(* ===== verification/FileSpec.v ===== *)
(** * Reading a file through its descriptor (kernel/file.c)

    [fileread] on an inode: the bytes of the file reach the memory of the
    process, and the offset advances by what was read. *)

From S2P Require Import Prelude Machine Kstate Logic Strings Sched Kalloc Vm Printf Bio BioSpec BlockStore Log LogData LogSpec Fs FsData FsRead FsInode VmSpec UvmSpec CopySpec File.

(** The state after a read: the user's pages changed as well. *)
Definition user_frame (s s' : kstate) : Prop :=
  s' = (s <| k_bufs := k_bufs s' |> <| k_procs := k_procs s' |> <| k_itable := k_itable s' |>
          <| k_mem := k_mem s' |> <| k_freelist := k_freelist s' |>) ∧ woken (k_procs s) (k_procs s').

#[global] Instance user_frame_preorder : PreOrder user_frame.
Proof.
  split.
  - intros s. split; [by destruct s | reflexivity].
  - intros s1 s2 s3 [E1 W1] [E2 W2]. split; [| by etransitivity]. rewrite E2, E1. by destruct s1.
Qed.

Lemma ino_user_frame s s' : ino_frame s s' → user_frame s s' ∧ k_mem s' = k_mem s ∧ k_freelist s' = k_freelist s.
Proof. intros [H W]. split; [split; [rewrite H; by destruct s | done] |]. by rewrite H. Qed.

Lemma pages_user_frame s s' : only_pages s s' → user_frame s s'.
Proof. unfold only_pages. intros H. rewrite H. split; [by destruct s | reflexivity]. Qed.

Section reads.
Context {L : Layout} {E : Env} (kpt : Z).

Lemma space_ino pages l s s' pt sz : space kpt pages l s pt sz → ino_frame s s' → space kpt pages l s' pt sz.
Proof.
  intros [[[[F1 F2 F3] H2 H3 H4 H5 H6] H7] H8 H9 H10 H11 (p & pr & Hc & Hp & Hpt & Hsz)] [Hs' Hw].
  destruct (Forall2_lookup_l _ _ _ _ _ Hw Hp) as (pr' & Hp' & Hpr).
  assert (k_mem s' = k_mem s ∧ k_freelist s' = k_freelist s ∧ k_held s' = k_held s ∧ k_cur s' = k_cur s) as (Em & Ef & Eh & Ec) by (by rewrite Hs').
  split; [split; [split |] | | done | done | done |]; rewrite ?Em, ?Eh; try done.
  - split; [by rewrite Em, Ef | done | done].
  - exists p, pr'. split; [by rewrite Ec |]. split; [done |]. destruct Hpr as [-> | [_ ->]]; done.
Qed.

Lemma wrote_seq pages pages1 m m1 m2 pt sz dstva D k n j : 0 ≤ dstva → is_root pages pt → (∀ root, is_root pages root → is_root pages1 root) →
  wrote kpt pages m m1 pt sz dstva D k → wrote kpt pages1 m1 m2 pt sz (dstva + Z.of_nat k) (slice D k n) j → (j ≤ n)%nat →
  wrote kpt pages m m2 pt sz dstva D (k + j).
Proof.
  intros Hd Hrt Hr Hw Hw2 Hj root sz' va Hroot Hk Hsz Hva. rewrite Hw2, Hw by auto. repeat case_decide; try done; try lia.
  unfold slice. rewrite lookup_take_lt, lookup_drop by lia. do 2 f_equal. lia.
Qed.

Lemma stopped_back pages m m1 pt sz dstva D k va l : wrote kpt pages m m1 pt sz dstva D k → is_root pages pt → pt ≠ kpt → 0 ≤ va →
  dstva + Z.of_nat k ≤ va → stopped sz m1 pt va l → stopped sz m pt va l.
Proof.
  intros Hw Hrt Hpt Hva0 Hva. unfold stopped, writable. intros [H | [H | H]]; [by left | | by do 2 right].
  destruct (decide (MAXVA ≤ va)); [by left |]. right; left. intros [b Hb]. apply H. exists b.
  rewrite Hw by (done || lia). rewrite decide_False by lia. done.
Qed.

(** [k] bytes of [data] have arrived at [dstva]. *)
Definition arrived (pages : gmap Z puse) (s0 : kstate) (pt sz dstva : Z) (data : list Z) (k : nat) (l' : list Z) (s : kstate) : Prop :=
  ∃ pages', space kpt pages' l' s pt sz ∧ user_frame s0 s ∧ (∀ root, is_root pages root → is_root pages' root) ∧
    wrote kpt pages (k_mem s0) (k_mem s) pt sz dstva data k.

Lemma arrived_ino pages s0 pt sz dstva data k l' s s' : arrived pages s0 pt sz dstva data k l' s → ino_frame s s' →
  arrived pages s0 pt sz dstva data k l' s'.
Proof.
  intros (pages' & Hsp & Hf & Hr & Hw) H. exists pages'. destruct (ino_user_frame _ _ H) as (Hu & -> & _).
  split; [by eapply space_ino |]. split; [by etransitivity | done].
Qed.

(** User memory as a place for the bytes of a file. *)
Lemma user_sink pages s0 pt sz dstva data : is_root pages pt → pt ≠ kpt → 0 ≤ dstva → dstva + Z.of_nat (length data) < 2 ^ 64 →
  sink (DUser dstva) data (λ k s, ∃ l', arrived pages s0 pt sz dstva data k l' s)
    (λ _ s, ∃ j l', (j < length data)%nat ∧ arrived pages s0 pt sz dstva data j l' s ∧ stopped sz (k_mem s0) pt (dstva + Z.of_nat j) l').
Proof.
  intros Hrt Hpt Hd0 Hd. split.
  - simpl. by rewrite Z.add_0_r, u64_small by lia.
  - intros k s s' (l' & H) Hf. exists l'. eapply arrived_ino; [done |]. by apply bio_ino_frame.
  - intros _ s s' (j & l' & Hj & H & Hst) Hf. exists j, l'. split; [done |]. split; [| done]. eapply arrived_ino; [done |]. by apply bio_ino_frame.
  - intros k m s Hm Hk (l' & pages' & Hsp & Hf & Hr & Hw). pose proof (sp_run _ _ _ _ _ _ Hsp) as (p & pr & Hc & Hp & Hpp & _).
    cbn [dest_add either_copyout]. rewrite u64_small by lia. apply wp_bind. eapply wp_done; [by apply curproc_done |].
    apply wp_bind. eapply wp_done; [by apply get_proc_done |]. rewrite Hpp. eapply wp_mono; [apply (copyout_wp kpt pages' l'); [done | lia] |].
    assert (length (slice data k m) = m) as Hlen by (unfold slice; rewrite length_take, length_drop; lia).
    intros r s' (j & pages2 & l2 & [Hsp2 Hon2 Hr2 Hw2] & Hcase). rewrite Hlen in Hcase. split; [done |].
    assert (j ≤ m)%nat as Hj by lia. assert (arrived pages s0 pt sz dstva data (k + j) l2 s') as Ha.
    { exists pages2. split; [done |]. split; [etransitivity; [done | by apply pages_user_frame] |]. split; [auto |].
      by eapply (wrote_seq pages pages'). }
    destruct Hcase as [[-> ->] | (-> & Hlt & Hst)]; [left; by eauto | right]. split; [done |]. exists (k + j)%nat, l2.
    split; [lia |]. split; [done |]. replace (dstva + Z.of_nat (k + j)) with (dstva + Z.of_nat k + Z.of_nat j) by lia.
    eapply (stopped_back pages _ (k_mem s)); [done | done | done | lia | lia | done].
Qed.
End reads.

Lemma wp_upd_file f g x (Q : unit → kstate → Prop) s : k_ftable s !! f = Some x →
  Q tt (s <| k_ftable ::= <[f := g x]> |>) → wp (upd_file f g) Q s.
Proof. intros Hx HQ. apply wp_bind, wp_bind, wp_gets. apply (wp_must _ _ x); [done |]. by apply wp_modify. Qed.

Lemma get_file_wp f x s (Q : file → kstate → Prop) : k_ftable s !! f = Some x → Q x s → wp (get_file f) Q s.
Proof. intros Hx HQ. apply wp_bind, wp_gets. by apply (wp_must _ _ x). Qed.

(** The file table after a read that returned [r]. *)
Definition advanced (f : nat) (x : file) (r : Z) (T T' : list file) : Prop :=
  T' = if r =? -1 then T else <[f := x <| f_off := f_off x + r |>]> T.

Lemma read_data_end c off n : 0 ≤ off → 0 ≤ n → read_data c off n ≠ [] → off + Z.of_nat (length (read_data c off n)) ≤ Z.of_nat (length c).
Proof.
  intros Ho Hn H. assert (length (read_data c off n) ≠ 0)%nat as H0 by (by destruct (read_data c off n)). revert H0. unfold read_data.
  destruct (_ || _); [done |]. unfold slice. rewrite length_take, length_drop. lia.
Qed.

Lemma advance_wp f x s c n r (Q : unit → kstate → Prop) : k_ftable s !! f = Some x → 0 ≤ f_off x → 0 ≤ n →
  Z.of_nat (length c) < 2 ^ 32 → r = -1 ∨ r = Z.of_nat (length (read_data c (f_off x) n)) →
  (∀ T, advanced f x r (k_ftable s) T → Q tt (s <| k_ftable := T |>)) →
  wp (if 0 <? r then upd_file f (fun x => x <| f_off := u32 (f_off x + r) |>) else ret tt) Q s.
Proof.
  intros Hx Ho Hn Hc Hr HQ. destruct (Z.ltb_spec 0 r) as [Hlt | Hge].
  - pose proof (read_data_end c (f_off x) n Ho Hn) as He. destruct Hr as [-> | Hr]; [lia |].
    assert (read_data c (f_off x) n ≠ []) as Hne by (intros H; rewrite H in Hr; simpl in Hr; lia).
    eapply wp_upd_file; [done |]. rewrite u32_small by (specialize (He Hne); lia). apply HQ. unfold advanced. rewrite (proj2 (Z.eqb_neq _ _)) by lia. done.
  - apply wp_ret. replace s with (s <| k_ftable := k_ftable s |>) by (by destruct s). apply HQ. unfold advanced.
    destruct (Z.eqb_spec r (-1)) as [| Hne]; [done |]. replace (f_off x + r) with (f_off x) by lia.
    symmetry. apply list_insert_id. by destruct x.
Qed.

Lemma ino_frame_ftable s T s' : ino_frame (s <| k_ftable := T |>) s' → ino_frame s (s' <| k_ftable := k_ftable s |>) ∧ k_ftable s' = T.
Proof. intros [H W]. split; [split; [rewrite H; by destruct s | done] | by rewrite H]. Qed.

Lemma finish_wp {L : Layout} {E : Env} dev pid t kpt pages s0 pt sz dstva data k l' ip x T r s (Q : Z → kstate → Prop) :
  stored dev pid t s → arrived kpt pages s0 pt sz dstva data k l' s → k_itable s !! ip = Some x → i_lock x = mkSleeplock 1 pid → 1 ≤ i_ref x →
  (∀ s', stored dev pid t s' → arrived kpt pages s0 pt sz dstva data k l' (s' <| k_ftable := k_ftable s |>) →
     k_itable s' = <[ip := unlocked x]> (k_itable s) → k_ftable s' = T → Q r s') →
  wp (iunlock (Some ip);; ret r) Q (s <| k_ftable := T |>).
Proof.
  intros Hs Ha Hx Hl Hr HQ. apply wp_bind. eapply (iunlock_wp dev pid t ip x).
  - destruct Hs as [[H1 H2 H3] H4 H5 H6]. split; [split |..]; done.
  - done.
  - done.
  - done.
  - intros s' Hs' Hf Hi. apply wp_ret. destruct (ino_frame_ftable _ _ _ Hf) as [Hf' HT]. apply HQ; [done | | done | done].
    by eapply arrived_ino.
Qed.

(** ** Theorems *)

(** C12: [fileread] of a file on the disk delivers its bytes.  The file's inode is
    locked and loaded, the bytes from the offset on (at most [n], fewer at the
    end of the file) are copied block by block through the buffer cache into the
    memory of the process, the offset advances by their number, which is the
    result, and the inode is unlocked again.  The content of the file system does
    not change.  If a page of the destination cannot be written, the result is
    -1, the bytes before it have arrived and the offset stays. *)
Theorem file_read_delivers {L : Layout} {E : Env} dev pid t kpt pages l s pt sz f x ip i c addr n :
  readable t → stored dev pid t s → space kpt pages l s pt sz →
  k_ftable s !! f = Some x → f_readable x ≠ 0 → f_type x = FD_INODE → f_ip x = Some ip → 0 ≤ f_off x < 2 ^ 32 →
  k_itable s !! ip = Some i → entry_of dev (st_view t) (k_sb s) i → disk_file (st_view t) (k_sb s) (i_inum i) c →
  0 ≤ addr → 0 ≤ n < 2 ^ 31 → addr + n < 2 ^ 64 →
  let data := read_data c (f_off x) n in
  ∃ r s' k l', fileread f addr n s = Done r s' ∧ stored dev pid t s' ∧ arrived kpt pages s pt sz addr data k l' (s' <| k_ftable := k_ftable s |>) ∧
    (∃ i', k_itable s' = <[ip := i']> (k_itable s) ∧ entry_of dev (st_view t) (k_sb s) i' ∧ i_valid i' ≠ 0 ∧ i_inum i' = i_inum i) ∧
    (r = Z.of_nat (length data) ∧ k = length data ∧ k_ftable s' = <[f := x <| f_off := f_off x + r |>]> (k_ftable s) ∨
     r = -1 ∧ (k < length data)%nat ∧ k_ftable s' = k_ftable s ∧ stopped sz (k_mem s) pt (addr + Z.of_nat k) l').
Proof.
  intros Hr Hs Hsp Hx Hrd Hty Hip Hoff Hi He Hdf Ha Hn Han data.
  enough (wp (fileread f addr n) (λ r s', ∃ k l', stored dev pid t s' ∧ arrived kpt pages s pt sz addr data k l' (s' <| k_ftable := k_ftable s |>) ∧
    (∃ i', k_itable s' = <[ip := i']> (k_itable s) ∧ entry_of dev (st_view t) (k_sb s) i' ∧ i_valid i' ≠ 0 ∧ i_inum i' = i_inum i) ∧
    (r = Z.of_nat (length data) ∧ k = length data ∧ k_ftable s' = <[f := x <| f_off := f_off x + r |>]> (k_ftable s) ∨
     r = -1 ∧ (k < length data)%nat ∧ k_ftable s' = k_ftable s ∧ stopped sz (k_mem s) pt (addr + Z.of_nat k) l')) s) as H.
  { apply wp_elim in H as (r & s' & Hrun & k & l' & H1 & H2 & H3 & H4). exists r, s', k, l'. done. }
  unfold fileread. apply wp_bind. eapply get_file_wp; [done |]. rewrite (proj2 (Z.eqb_neq _ _)), Hty, Hip by done.
  apply wp_bind. eapply (ilock_file_wp dev pid t); [done.. |]. intros s1 i1 Hs1 F1 I1 -> Hl1 Hsz1 Hfi1.
  set (d := disk_inode _ _ _) in *. destruct (fetch_same pid d i) as (E1 & E2 & E3 & E4). set (i1 := fetch pid d i) in *.
  destruct (ino_user_frame _ _ F1) as (U1 & M1 & _). assert (k_ftable s1 = k_ftable s) as T1 by (destruct F1 as [F1 _]; by rewrite F1).
  apply wp_bind. apply (wp_must _ _ ip); [done |]. apply wp_bind. eapply get_file_wp; [by rewrite T1 |]. apply wp_bind.
  assert (length data ≤ Z.to_nat n)%nat as Hdl.
  { unfold data, read_data. destruct (_ || _); [simpl; lia |]. unfold slice. rewrite length_take. lia. }
  rewrite u32_small by lia. eapply wp_mono.
  { eapply (readi_wp dev pid t ip i1 c); [done | done | | by rewrite E1; apply He | done | done | done | lia | |].
    - rewrite I1. apply list_lookup_insert_eq. by eapply lookup_lt_Some.
    - eapply (user_sink kpt pages s pt sz addr data); [apply Hsp | apply Hsp | done | lia].
    - exists l. eapply arrived_ino; [| done]. exists pages. split; [done |]. split; [reflexivity |]. split; [done |].
      by apply wrote_nil; intros ???. }
  intros [r bs] s2 (Hs2 & I2 & Hcase). rewrite I1 in I2.
  assert (∃ k l', arrived kpt pages s pt sz addr data k l' s2 ∧ (r = Z.of_nat (length data) ∧ k = length data ∨
    r = -1 ∧ (k < length data)%nat ∧ stopped sz (k_mem s) pt (addr + Z.of_nat k) l')) as (k & l' & Har & Hc).
  { destruct Hcase as [(-> & _ & l' & H) | (-> & _ & _ & k & l' & H1 & H2 & H3)]; [by eauto 10 |]. exists k, l'. auto. }
  assert (k_ftable s2 = k_ftable s) as T2 by (destruct Har as (? & _ & [Hu _] & _); by rewrite Hu). clear Hcase.
  assert (Z.of_nat (length c) < 2 ^ 32) as Hmax by (pose proof (fi_max _ _ _ Hfi1); pose proof maxfile_bytes; lia).
  apply wp_bind. eapply (advance_wp f x s2 c n r); [by rewrite T2 | lia | lia | done | destruct Hc as [[-> _] | [-> _]]; [by right | by left] |].
  intros T HT. rewrite T2 in HT. unfold advanced in HT. rewrite Hip. eapply (finish_wp dev pid t kpt pages s pt sz addr data k l' ip i1 T r s2); [done | done | | done | by rewrite E3; apply He |].
  { rewrite I2. apply list_lookup_insert_eq. by eapply lookup_lt_Some. }
  intros s4 Hs4 Ha4 I4 T4. exists k, l'. split; [done |]. split; [by rewrite <-T2 |]. split.
  - exists (unlocked i1). rewrite I4, I2, list_insert_insert_eq. split; [done |]. split; [| split; [apply Hl1 | done]].
    split; [change (1 ≤ i_ref i1); rewrite E3; apply He | change (i_dev i1 = dev); rewrite E1; apply He | done |]. intros _. change (i_inum (unlocked i1)) with (i_inum i1). rewrite E2.
    destruct Hl1 as [Hv Hl1]. split; [done |]. exact (f_equal unlocked Hl1).
  - rewrite T4, HT. destruct Hc as [[-> ->] | (-> & Hk & Hst)]; [left | right]; [| auto]. rewrite (proj2 (Z.eqb_neq _ _)) by lia. done.
Qed.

---*---

# What is expected
Among the lines above, please count those that contain the string "Layout" and write the number by itself.

# Solution for this task
3